Shareholders of Wright Medical Group Inc. and Tornier N.V. have approved the proposed merger between the two companies.
“We are convinced this combination will create the premier, high-growth Extremities-Biologics company with a broad global reach,” Robert Palmisano, president/CEO of Memphis, Tenn.-based Wright Medical, said in a news release. “Together, we will have one of the most comprehensive upper extremity, lower extremity and biologic product portfolios in the market, extending our leadership position and further accelerating our growth opportunities and path to profitability, all of which we believe will generate long-term value for our shareholders.”
The deal now awaits approval by the U.S. Federal Trade Commission, and could close by the third quarter. In order to alleviate certain concerns, Tornier is looking to divest a portion of its lower extremity lines.
“Both companies have built a deep and loyal customer base and have highly complementary product portfolios, positioning the combined entity to deliver meaningful value to our shareholders,” said David Mowry, president/CEO of Tornier. “We believe that partnered together, Wright and Tornier will become the fastest-growing company in the extremities-biologics industry.”

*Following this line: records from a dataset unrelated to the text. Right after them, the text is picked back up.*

Lemma X7_book_car_effect_witness :
  ∃ user car c,
    dict_get 1 (users (rental_service (run setup initial_world))) = Some user ∧
    dict_get 1 (cars (rental_service (run setup initial_world))) = Some car ∧
    heap (run setup initial_world) !! car = Some c ∧
    backwards
      = mkBooking (Booking_id_counter (run setup initial_world)) user car
          (date 2025 10 5) (date 2025 10 1) ∧
    heap booked_backwards !! car
      = Some (mkCar (car_id c) (car_name c) (car_type c) (price_per_day c)
                (car_bookings c ++ [backwards])) ∧
    (∀ r, r ≠ car →
          heap booked_backwards !! r = heap (run setup initial_world) !! r) ∧
    dict_get (booking_id backwards) (ledger booked_backwards) = Some backwards ∧
    (∀ k, k ≠ booking_id backwards →
          dict_get k (ledger booked_backwards)
            = dict_get k (ledger (run setup initial_world))) ∧
    users (rental_service booked_backwards)
      = users (rental_service (run setup initial_world)) ∧
    cars (rental_service booked_backwards)
      = cars (rental_service (run setup initial_world)) ∧
    User_id_counter booked_backwards
      = User_id_counter (run setup initial_world) ∧
    Car_id_counter booked_backwards = Car_id_counter (run setup initial_world) ∧
    Booking_id_counter booked_backwards
      = Booking_id_counter (run setup initial_world) + 1.
Proof.
  apply (X7_book_car_effect 1 1 (date 2025 10 5) (date 2025 10 1)).
  reflexivity.
Defined.

(** X8: in every world reached from the initial one [book_car] ends in
    exactly one of four ways, checked in this order: it raises the user
    error when the user identifier is unknown; else the car error when the
    car identifier is unknown; else the availability error when some
    booking [s, e] of the car has start_date <= e and s <= end_date; else
    it returns the booking.  It compares the two dates with each other in
    no case. *)
Theorem X8_book_car_outcomes (ops : list Op) uid cid start_date end_date :
  match fst (book_car uid cid start_date end_date (run ops initial_world)) with
  | Raise (User_does_not_exist n) =>
      n = uid ∧
      dict_get uid (users (rental_service (run ops initial_world))) = None
  | Raise (Car_does_not_exist n) =>
      n = cid ∧
      is_Some (dict_get uid (users (rental_service (run ops initial_world)))) ∧
      dict_get cid (cars (rental_service (run ops initial_world))) = None
  | Raise Car_not_available =>
      is_Some (dict_get uid (users (rental_service (run ops initial_world)))) ∧
      ∃ r c b, car_in_store (run ops initial_world) cid r c ∧
               b ∈ car_bookings c ∧
               datetime_le start_date (booking_end_date b) ∧
               datetime_le (booking_start_date b) end_date
  | Return b =>
      is_Some (dict_get uid (users (rental_service (run ops initial_world)))) ∧
      ∃ r c, car_in_store (run ops initial_world) cid r c ∧
             ∀ b', b' ∈ car_bookings c →
                   ¬ (datetime_le start_date (booking_end_date b') ∧
                      datetime_le (booking_start_date b') end_date)
  | Stuck => False
  end.
Proof.
  pose proof (wf_run ops initial_world wf_initial) as Hwf.
  set (w := run ops initial_world) in *.
  destruct (book_car_inv uid cid start_date end_date w)
    as [Hu|user Hu Hc|user car Hu Hc Hh|user car c Hu Hc Hh Hav
        |user car c Hu Hc Hh Hav]; simpl.
  - done.
  - by rewrite Hu.
  - destruct (wf_cars w Hwf _ _ Hc) as [_ (c & Hc' & _)]. congruence.
  - rewrite Hu. split; [done|].
    apply is_available_loop_false in Hav as (b & Hb & Ho).
    by exists car, c, b.
  - rewrite Hu. split; [done|]. exists car, c. split; [done|].
    by apply is_available_loop_true.
Qed.

(** X9: after [book_car] has returned a booking for a car, every request
    for that car by a registered user whose dates overlap the booked ones
    (start2 <= end_date and start_date <= end2) raises the availability
    error and leaves the world alone; in particular the same request made
    again does, when start_date <= end_date. *)
Theorem X9_booked_range_is_taken uid cid start_date end_date w b w' :
  book_car uid cid start_date end_date w = (Return b, w') →
  (∀ uid2 user2 start2 end2,
     dict_get uid2 (users (rental_service w)) = Some user2 →
     overlap start2 end2 start_date end_date →
     book_car uid2 cid start2 end2 w' = (Raise Car_not_available, w')) ∧
  (datetime_le start_date end_date →
   book_car uid cid start_date end_date w' = (Raise Car_not_available, w')).
Proof.
  intros (user & car & c & Hu & Hc & Hh & Hav & -> & ->)%book_car_Return.
  set (b := mkBooking (Booking_id_counter w) user car start_date end_date).
  assert (Hh' : heap (booked b c w) !! car = Some (with_booking b c)).
  { simpl. by rewrite list_lookup_insert_eq by by eapply lookup_lt_Some. }
  assert (Hrej : ∀ uid2 user2 start2 end2,
     dict_get uid2 (users (rental_service w)) = Some user2 →
     overlap start2 end2 start_date end_date →
     book_car uid2 cid start2 end2 (booked b c w)
       = (Raise Car_not_available, booked b c w)).
  { intros uid2 user2 start2 end2 Hu2 Ho.
    rewrite (book_car_found uid2 cid start2 end2 _ user2 car (with_booking b c))
      by done.
    assert (is_available_loop (car_bookings (with_booking b c)) start2 end2
            = false) as ->; [|done].
    apply is_available_loop_false. exists b. split; [|done].
    simpl. apply elem_of_app. right. left. }
  split; [done|]. intros Hle. apply (Hrej uid user); [done|].
  split; [done|done].
Qed.

Lemma X9_booked_range_is_taken_witness :
  (∀ uid2 user2 start2 end2,
     dict_get uid2 (users (rental_service (run setup initial_world)))
       = Some user2 →
     overlap start2 end2 (date 2025 8 25) (date 2025 8 27) →
     book_car uid2 1 start2 end2 booked_in_august
       = (Raise Car_not_available, booked_in_august)) ∧
  (datetime_le (date 2025 8 25) (date 2025 8 27) →
   book_car 1 1 (date 2025 8 25) (date 2025 8 27) booked_in_august
     = (Raise Car_not_available, booked_in_august)).
Proof.
  apply (X9_booked_range_is_taken 1 1 (date 2025 8 25) (date 2025 8 27)
           (run setup initial_world) august_25_27).
  reflexivity.
Defined.

(** X10: a request whose end date is before its start date does not
    conflict with itself: when [book_car] has accepted it once, the same
    call made again is accepted again and gets the next identifier. *)
Theorem X10_backwards_range_books_again uid cid start_date end_date w b w' :
  datetime_lt end_date start_date →
  book_car uid cid start_date end_date w = (Return b, w') →
  ∃ b2 w2,
    book_car uid cid start_date end_date w' = (Return b2, w2) ∧
    booking_id b2 = booking_id b + 1 ∧
    booking_car b2 = booking_car b ∧
    dict_get (booking_id b) (ledger w2) = Some b ∧
    dict_get (booking_id b2) (ledger w2) = Some b2.
Proof.
  intros Hlt (user & car & c & Hu & Hc & Hh & Hav & -> & ->)%book_car_Return.
  set (b := mkBooking (Booking_id_counter w) user car start_date end_date).
  assert (Hh' : heap (booked b c w) !! car = Some (with_booking b c)).
  { simpl. by rewrite list_lookup_insert_eq by by eapply lookup_lt_Some. }
  eexists _, _.
  rewrite (book_car_found uid cid start_date end_date _ user car
             (with_booking b c)) by done.
  assert (is_available_loop (car_bookings (with_booking b c))
            start_date end_date = true) as ->.
  { simpl. rewrite is_available_loop_app, Hav. simpl.
    apply datetime_lt_not_le in Hlt. unfold datetime_le in Hlt.
    by destruct (datetime_leb start_date end_date). }
  split; [done|]. unfold ledger. simpl. split; [done|]. split; [done|].
  split; [|by rewrite dict_get_set_eq].
  rewrite dict_get_set_ne by lia. by rewrite dict_get_set_eq.
Qed.

Lemma X10_backwards_range_books_again_witness :
  ∃ b2 w2,
    book_car 1 1 (date 2025 10 5) (date 2025 10 1) booked_backwards
      = (Return b2, w2) ∧
    booking_id b2 = booking_id backwards + 1 ∧
    booking_car b2 = booking_car backwards ∧
    dict_get (booking_id backwards) (ledger w2) = Some backwards ∧
    dict_get (booking_id b2) (ledger w2) = Some b2.
Proof.
  apply (X10_backwards_range_books_again 1 1 (date 2025 10 5) (date 2025 10 1)
           (run setup initial_world)); reflexivity.
Defined.

(** X11: bookings of one car do not count against another: after a
    history from the initial world, when [book_car] returns a booking for
    the car [cid], [is_available] answers for every car registered under
    another identifier, and for all dates, what it answered before. *)
Theorem X11_other_cars_unaffected (ops : list Op)
    uid cid start_date end_date b w' cid2 r2 start2 end2 :
  book_car uid cid start_date end_date (run ops initial_world) = (Return b, w') →
  cid2 ≠ cid →
  dict_get cid2 (cars (rental_service (run ops initial_world))) = Some r2 →
  dict_get cid2 (cars (rental_service w')) = Some r2 ∧
  fst (Car_is_available r2 start2 end2 w')
    = fst (Car_is_available r2 start2 end2 (run ops initial_world)).
Proof.
  pose proof (wf_run ops initial_world wf_initial) as Hwf.
  set (w := run ops initial_world) in *.
  intros (user & car & c & Hu & Hc & Hh & Hav & -> & ->)%book_car_Return
    Hne Hr2.
  split; [done|].
  destruct (wf_cars w Hwf _ _ Hc) as [_ (c1 & Hc1 & Hid1)].
  destruct (wf_cars w Hwf _ _ Hr2) as [_ (c2 & Hc2 & Hid2)].
  assert (r2 ≠ car) by (intros ->; congruence).
  rewrite (Car_is_available_eq r2 c2), (Car_is_available_eq r2 c2 _ _ w);
    [done|done|].
  simpl. by rewrite list_lookup_insert_ne.
Qed.
(** * The Doda Consulting executive dashboard ([ghl_dashboard_real.py])

    A shallow embedding of the Streamlit script: the metrics provider
    [load_real_ghl_data], the three page renderers and [main], together
    with the Python built-ins the renderers rely on (integer and float
    formatting, [max], insertion-ordered dictionaries).

    Python floats are IEEE-754 binary64 numbers and are modelled by Rocq's
    primitive floats, which are the same numbers; a decimal literal of the
    script is the same literal here.  Streamlit calls append elements to
    the page of the running session, NumPy's global generator is a state
    that the calls to [np.random.uniform] thread through.  The page
    configuration and the style sheet at the top of the script are
    presentation only and are left out; the HTML templates are kept by the
    texts they interpolate. *)

From Stdlib Require Import ZArith QArith Qabs List String Ascii Bool Lia.
From Stdlib Require Import DecimalString DecimalPos.
From Stdlib Require Import Uint63 PrimFloat FloatOps SpecFloat FloatAxioms.
Import ListNotations.

Set Warnings "-inexact-float".
Set Implicit Arguments.

Local Open Scope string_scope.
Local Open Scope Z_scope.

(** ** Python built-ins *)

Module Py.

(** Exceptions the script can raise. *)
Inductive exn : Type :=
| ValueError (msg : string)
| ZeroDivisionError (msg : string).

(** [str(n)] for an [int]. *)
Definition str (n : Z) : string := NilZero.string_of_int (Z.to_int n).

(** Insertion-ordered [dict]: the script only builds literals and reads
    [keys()] and [values()], both in insertion order. *)
Definition dict (K V : Type) : Type := list (K * V).

Definition keys {K V} (d : dict K V) : list K := map fst d.
Definition values {K V} (d : dict K V) : list V := map snd d.

(** [list(range(a, b))]. *)
Definition range (a b : Z) : list Z :=
  map (fun i => a + Z.of_nat i) (seq 0 (Z.to_nat (b - a))).

(** [max(xs)] over integers; an empty argument raises [ValueError]. *)
Definition max_int (xs : list Z) : exn + Z :=
  match xs with
  | [] => inl (ValueError "max() arg is an empty sequence")
  | x :: rest => inr (fold_left (fun m v => if m <? v then v else m) rest x)
  end.

(** [max(xs)] over floats: the running maximum is replaced only by an
    item that compares strictly greater. *)
Definition max_float (xs : list float) : exn + float :=
  match xs with
  | [] => inl (ValueError "max() arg is an empty sequence")
  | x :: rest =>
      inr (fold_left (fun m v => if PrimFloat.ltb m v then v else m) rest x)
  end.

(** *** Format specifications *)

Definition string_of_list (l : list ascii) : string :=
  fold_right String EmptyString l.

(** Digits given least significant first, a comma after every third one
    that is followed by a further digit. *)
Fixpoint group3 (ds : list ascii) : list ascii :=
  match ds with
  | a :: b :: c :: ((_ :: _) as more) => a :: b :: c :: ","%char :: group3 more
  | _ => ds
  end.

(** [format(n, ",")] for an [int]: sign, then the digits in groups of
    three. *)
Definition format_comma (n : Z) : string :=
  let digits := list_ascii_of_string (str (Z.abs n)) in
  let grouped := string_of_list (rev (group3 (rev digits))) in
  if n <? 0 then "-" ++ grouped else grouped.

(** Nearest integer to [num / den], ties to even ([den > 0]). *)
Definition round_half_even (num den : Z) : Z :=
  let q := num / den in
  let r := num mod den in
  match 2 * r ?= den with
  | Lt => q
  | Gt => q + 1
  | Eq => if Z.even q then q else q + 1
  end.

(** The exact value of a finite float [m * 2^e], scaled by [10^digits]
    and rounded to the nearest integer. *)
Definition scaled_mantissa (digits : nat) (m : positive) (e : Z) : Z :=
  let p := 10 ^ Z.of_nat digits in
  if 0 <=? e then Z.pos m * 2 ^ e * p
  else round_half_even (Z.pos m * p) (2 ^ (- e)).

(** [n] written with at least [width] digits. *)
Definition zero_pad (width : nat) (n : Z) : string :=
  let s := str n in
  string_of_list (repeat "0"%char (width - String.length s)) ++ s.

(** [format(x, ".<digits>f")]: correctly rounded fixed-point notation. *)
Definition format_f (digits : nat) (x : float) : string :=
  let sign (s : bool) := if s then "-" else "" in
  let body (n : Z) :=
    let p := 10 ^ Z.of_nat digits in
    match digits with
    | O => str n
    | _ => str (n / p) ++ "." ++ zero_pad digits (n mod p)
    end in
  match Prim2SF x with
  | S754_nan => "nan"
  | S754_infinity s => sign s ++ "inf"
  | S754_zero s => sign s ++ body 0
  | S754_finite s m e => sign s ++ body (scaled_mantissa digits m e)
  end.

(** [format(x, ".<digits>%")]: the value times one hundred in fixed-point
    notation, followed by a percent sign. *)
Definition format_pct (digits : nat) (x : float) : string :=
  format_f digits (x * 100)%float ++ "%".

(** [float(n)] for an [int] below [2^63] in absolute value; exact below
    [2^53]. *)
Definition float_of_int (n : Z) : float :=
  let a := of_uint63 (Uint63.of_Z (Z.abs n)) in
  if n <? 0 then (- a)%float else a.

(** [a / b] on two [int]s: the quotient correctly rounded, which for
    operands below [2^53] is the quotient of the two floats. *)
Definition truediv (a b : Z) : exn + float :=
  if b =? 0 then inl (ZeroDivisionError "division by zero")
  else inr (float_of_int a / float_of_int b)%float.

(** [round(x, ndigits)] for a float and [ndigits >= 0]: the decimal with
    [ndigits] places nearest to the exact value of [x], ties to even,
    converted back to the nearest float.  A float that is an integer is
    returned as it is; the conversion back is exact rounding as long as
    the scaled value stays below [2^53]. *)
Definition round (x : float) (ndigits : nat) : float :=
  match Prim2SF x with
  | S754_finite s m e =>
      if 0 <=? e then x
      else
        let n := scaled_mantissa ndigits m e in
        let q := (float_of_int n / float_of_int (10 ^ Z.of_nat ndigits))%float in
        if s then (- q)%float else q
  | _ => x
  end.

(** [x.as_integer_ratio()]: the exact value of a float as a fraction;
    nothing for [nan] and the infinities, where Python raises. *)
Definition as_integer_ratio (x : float) : option Q :=
  match Prim2SF x with
  | S754_zero _ => Some (inject_Z 0)
  | S754_finite s m e =>
      let n := if s then Z.neg m else Z.pos m in
      Some (if 0 <=? e then inject_Z (n * 2 ^ e)
            else Qmake n (Z.to_pos (2 ^ (- e))))
  | _ => None
  end.

(** [sub in s]. *)
Fixpoint contains (sub s : string) : bool :=
  String.prefix sub s ||
  match s with
  | EmptyString => false
  | String _ rest => contains sub rest
  end.

End Py.

(** ** The metrics snapshot

    The three dictionaries that [load_real_ghl_data] returns, one record
    per dictionary and per nested dictionary; the mappings whose keys are
    data ([segmentation], the distributions) stay dictionaries. *)

Record ContactsData : Type := {
  total_contacts : Z;
  contacts_with_email : Z;
  contacts_with_phone : Z;
  email_rate : float;
  phone_rate : float;
  avg_completeness : float;
  segmentation : Py.dict string float
}.

Record EventsData : Type := {
  total_events : Z;
  avg_duration : float;
  business_hours_rate : float;
  weekend_rate : float;
  status_distribution : Py.dict string float
}.

Record AttendanceByDay : Type := {
  mejor_dia : Z;
  mejor_tasa : float;
  peor_dia : Z;
  peor_tasa : float;
  inicio_mes : float;
  medio_mes : float;
  final_mes : float
}.

Record LeadTimeAnalysis : Type := {
  optimal_window : string;
  optimal_rate : float;
  same_day_rate : float;
  correlation : float
}.

Record BookingPatterns : Type := {
  peak_hour : Z;
  peak_day : string;
  peak_month : string;
  hour_distribution : Py.dict Z Z;
  monthly_distribution : Py.dict string Z
}.

Record BusinessAnswers : Type := {
  attendance_by_day : AttendanceByDay;
  lead_time_analysis : LeadTimeAnalysis;
  booking_patterns : BookingPatterns
}.

Definition Snapshot : Type := (ContactsData * EventsData * BusinessAnswers)%type.

(** [load_real_ghl_data]: the cached provider returns literal data. *)
Definition load_real_ghl_data : Snapshot :=
  let contacts_data := {|
    total_contacts := 9599;
    contacts_with_email := 1425;
    contacts_with_phone := 1477;
    email_rate := 0.148;
    phone_rate := 0.154;
    avg_completeness := 0.321;
    segmentation := [
      ("Establecido", 0.459%float);
      ("Reciente", 0.324%float);
      ("Nuevo", 0.123%float);
      ("Muy_Nuevo", 0.065%float);
      ("Antiguo", 0.029%float)
    ]
  |} in
  let events_data := {|
    total_events := 1034;
    avg_duration := 60.01;
    business_hours_rate := 0.777;
    weekend_rate := 0.067;
    status_distribution := [
      ("Confirmada", 0.769%float);
      ("Cancelada", 0.093%float);
      ("noshow", 0.083%float);
      ("showed", 0.055%float)
    ]
  |} in
  let business_answers := {|
    attendance_by_day := {|
      mejor_dia := 2;
      mejor_tasa := 0.667;
      peor_dia := 16;
      peor_tasa := 0.0;
      inicio_mes := 0.260;
      medio_mes := 0.215;
      final_mes := 0.193
    |};
    lead_time_analysis := {|
      optimal_window := "1-2_Semanas";
      optimal_rate := 0.101;
      same_day_rate := 0.033;
      correlation := 0.029
    |};
    booking_patterns := {|
      peak_hour := 16;
      peak_day := "Wednesday";
      peak_month := "July";
      hour_distribution := [(16, 78); (19, 78); (17, 74); (21, 68); (14, 65)];
      monthly_distribution := [("July", 172); ("August", 147); ("April", 135)]
    |}
  |} in
  (contacts_data, events_data, business_answers).

(** ** Plotly figures ([plotly.graph_objects]) *)

Module go.

(** A position on an axis: a number or a category label. *)
Inductive Coord : Type :=
| Num (n : Z)
| Cat (label : string).

Record Marker : Type := {
  size : Z;
  color : string;
  symbol : option string
}.

Record Line : Type := {
  line_color : string;
  width : Z
}.

(** [marker_color] of a bar trace: one colour per bar, or numbers mapped
    through a colour scale. *)
Inductive BarColor : Type :=
| Colors (cs : list string)
| Scaled (counts : list Z) (colorscale : string).

Inductive Trace : Type :=
| Scatter (x : list Coord) (y : list float) (fill : option string)
          (mode name : string) (line : option Line) (marker : Marker)
| Bar (x : list Coord) (y : list Z) (marker_color : BarColor) (name : string)
| Pie (labels : list string) (values : list float) (hole : float)
      (marker_colors : list string).

Record VRect : Type := {
  x0 : Z;
  x1 : Z;
  fillcolor : string;
  layer : string;
  line_width : Z
}.

Record Annotation : Type := {
  ann_x : Z;
  ann_y : float;
  text : string;
  showarrow : bool;
  arrowhead : Z
}.

Record Layout : Type := {
  title : option string;
  xaxis_title : option string;
  yaxis_title : option string;
  template : option string;
  height : option Z
}.

Record Figure : Type := {
  data : list Trace;
  shapes : list VRect;
  annotations : list Annotation;
  layout : Layout
}.

(** [go.Figure(data=...)]. *)
Definition Figure_ (traces : list Trace) : Figure :=
  {| data := traces; shapes := []; annotations := [];
     layout := {| title := None; xaxis_title := None; yaxis_title := None;
                  template := None; height := None |} |}.

Definition add_trace (t : Trace) (fig : Figure) : Figure :=
  {| data := data fig ++ [t]; shapes := shapes fig;
     annotations := annotations fig; layout := layout fig |}.

Definition add_vrect (r : VRect) (fig : Figure) : Figure :=
  {| data := data fig; shapes := shapes fig ++ [r];
     annotations := annotations fig; layout := layout fig |}.

Definition add_annotation (a : Annotation) (fig : Figure) : Figure :=
  {| data := data fig; shapes := shapes fig;
     annotations := annotations fig ++ [a]; layout := layout fig |}.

Shareholders also approved proposals for forming a combined board of directors and to change the company's name to Wright Medical Group N.V.
The legal address for Wright Medical Group N.V., will be located in the Netherlands, where Tornier has been based for about eight years. Wright's U.S. headquarters will remain in Memphis.
Announced in Oct. 2014, the merger is worth an estimated $3.3 billion. As structured, when the deal closes, Wright shareholders will own 52 percent of the combined company's shares and Tornier's investors will own approximately 48 percent.